アラスカのマッキンリー山頂で「統一旗」を広げる鄭義哲さん(6月)

 鄭さんは、昨年12月にアルゼンチンのアコンカグア(6960メートル)、今年6月に「最大の目標」と掲げた北米大陸最高峰・アラスカのマッキンリー(6194メートル)登頂を果たした。

 「自分の総合力を試す格好の山だったし、単独での登頂は今後の大きな自信になった。自分の中で一番大きな目標だった山を登頂できて本当にうれしい」

 昨年5月に一度登頂に失敗している。やむなく下山した自分が許せなかった。その時からマッキンリーへの思いはいっそう募った。「次は必ず制覇する」と心に誓った。

 マッキンリーは8848メートルもあるエベレストを登頂するより難しいとも言われる。別名「凍る魔の山」。とにかく苛酷な環境で知られる。

 北極に近いため天候がすぐに変わり、マイナス60℃という観測記録もあるほどで、想像を絶する寒さとの戦いが続く。道はつねに氷河の上を歩いているような感覚、真っ白な雪の下に隠れるクレパスが大きな口を開けて待っている。そこに落ちると生きては帰れない。

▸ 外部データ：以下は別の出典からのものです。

(** ** The theorems *)

(** C1: race freedom.  Starting from an empty queue, whatever the interleaving of a
    producer that pushes or writes in place and a consumer that pops or reads in place,
    and however stale the relaxed and acquire loads are, no slot is accessed by one
    thread without every conflicting access of the other happening before it: the
    acquire/release pairs on [head] and [tail] are enough. *)
Theorem spsc_race_free q k m s :
  ring q k 0 0 [] m -> reachable q m s ->
  p_race q (st_sh s) (st_pp s) (st_pv s) = false /\ c_race q (st_sh s) (st_cp s) (st_cv s) = false.
Proof.
  intros R Hr. pose proof (r_wf _ _ _ _ _ _ R) as W.
  destruct (reachable_inv q k W m s R Hr) as (nH & nT & I).
  split; [by eapply inv_p_no_race|by eapply inv_c_no_race].
Qed.

(** C2: FIFO order and bounded occupancy under concurrency.  In every reachable state
    the messages popped or released are, in order and byte for byte, the first messages
    pushed or committed (of a message of 2^16 bytes or more, what the 16-bit length in
    the header keeps), and the messages in flight are at most the capacity: nothing is
    lost, duplicated, reordered, torn or overwritten. *)
Theorem spsc_fifo q k m s :
  ring q k 0 0 [] m -> reachable q m s ->
  st_popped s `prefix_of` map kept (st_pushed s) /\
  zlen (st_pushed s) - zlen (st_popped s) <= q_capacity q /\
  (Forall (fun d => zlen d < 2 ^ 16) (st_pushed s) -> st_popped s `prefix_of` st_pushed s).
Proof.
  intros R Hr. pose proof (r_wf _ _ _ _ _ _ R) as W.
  destruct (reachable_inv q k W m s R Hr) as (nH & nT & I).
  pose proof (inv_order q k _ _ _ _ _ _ _ _ _ I) as Ho.
  rewrite (i_popped _ _ _ _ _ _ _ _ _ _ _ I), (wf_cap _ _ W).
  pose proof (i_nH _ _ _ _ _ _ _ _ _ _ _ I) as HnH. rewrite length_map in HnH.
  split_and!; [apply prefix_take| |intros Hs; rewrite (map_kept _ Hs); apply prefix_take].
  unfold zlen. rewrite length_take, length_map. lia.
Qed.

 気がつくと周りが真っ白になる「ホワイトアウト」の現象が起こると、見えるのは自分の手足だけ。一緒にいた仲間が突然消えるわけだ。普通の人はこれを聞いただけで足がすくむが、世界から年間約1000人の勇敢なクライマーが訪れる。登頂率は5割。無残にも凍傷で手足をなくす人もいれば、命を落とす人もいる。

 それだけに鄭さんは今回の登頂に腹をくくっていた。「遭難、救助に関する生命保険もかけたぐらいですから」。

情熱を「山」に

アルゼンチンのアコンカグア山頂で(昨年12月)

 マッキンリー登頂のための訓練を、2月に日本の富士山、3月〜4月の約3週間はネパールのローチェシャール(8400メートル)の5250メートルのベースキャンプにまで登って、「6000メートルの山に登れる体を作って万全を期した」。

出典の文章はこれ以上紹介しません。